REVIEW: Munted (Bare Hunt Collective)

"...an accurate and elegant metaphor"

Solid [by Matt Baker]

"...an accurate and elegant metaphor"

From Liz Carpenter and Alana Kelly’s poster design to the un-credited set design in performance, the teacup motif in Munted is both an accurate and elegant metaphor for the fragility and communal aspects of life surrounding the February earthquake. It is also brilliantly used in breaking the fourth wall the moment the audience enters the performance space, which consequently enriches the experience of this documentary theatre piece.*

Head writer, performer, Toi Whakaari graduate, and one half of Bare Hunt Collective; Victoria Abbott, has overseen a level-headed script, which avoids over sentimentalising the stories at heart and confines the verbatim dialogue into appropriately timed segments with respect to their content. Abbott is also a flawless performer, who emanates characters with simple yet full idiosyncrasies and never misses a beat.

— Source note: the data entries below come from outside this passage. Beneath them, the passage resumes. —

Lemma validateUnixPath_spec_witness : validateUnixPath (JStr "/var/www") = true.
Proof.
  apply validateUnixPath_spec. right. exists "/var/www". split; [reflexivity|].
  apply lang_unix, test_anchored; [reflexivity|]. vm_compute. reflexivity.
Defined.

Lemma validatePort_spec_witness : parse PortSchema (JStr " 8080 ") = Return (JNum (NInt 8080)).
Proof.
  apply validatePort_spec. exists 8080. split; [reflexivity|]. split; [lia|]. right. exists " 8080 ". split; [reflexivity|].
  split; [vm_compute; discriminate|vm_compute; reflexivity].
Defined.

#[local] Existing Instance no_host.

Definition sample_route : jsval :=
  JObj [("id", JStr "r1"); ("domain", JStr "example.com"); ("port", JStr "8080"); ("root", JStr "");
        ("enabled", JBool true); ("ssl", JBool false); ("ssl_certificate", JStr "/etc/cert.pem");
        ("proxy_pass", JStr "http://127.0.0.1:3000"); ("locations", JArr [])].

Definition sample_parsed : jsval :=
  JObj [("id", JStr "r1"); ("domain", JStr "example.com"); ("port", JNum (NInt 8080)); ("root", JStr "");
        ("enabled", JBool true); ("ssl", JBool false); ("ssl_certificate", JUndef);
        ("proxy_pass", JStr "http://127.0.0.1:3000"); ("locations", JArr []);
        ("ssl_certificate_key", JUndef)].

Lemma parse_RouteSchema_witness :
  exists u, parse (ZObject Route_shape) sample_route = Return u /\ route_rules u /\
    sample_parsed = clear_ssl u.
Proof. apply parse_RouteSchema. vm_compute. reflexivity. Defined.

Lemma parse_RouteSchema_twice_witness :
  exists w', parse RouteSchema sample_parsed = Return w' /\ same_props w' sample_parsed.
Proof. apply (parse_RouteSchema_twice sample_route). vm_compute. reflexivity. Defined.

As a second year student, Frith Horan continues to represent Toi Whakaari well, with equally solid characterisations, which, though comparatively less colourful, create an anchor for Abbott’s more prominent characters. Producer and performer Jackie Shaw’s theoretically focused background is evident in comparison, but not to any degree that her performance weakens the story as a whole or the stories of those whose she tells separately. Each of these actresses has a very different set of sensibilities, and together they weave a solid tapestry with a generous amount of comedic talent.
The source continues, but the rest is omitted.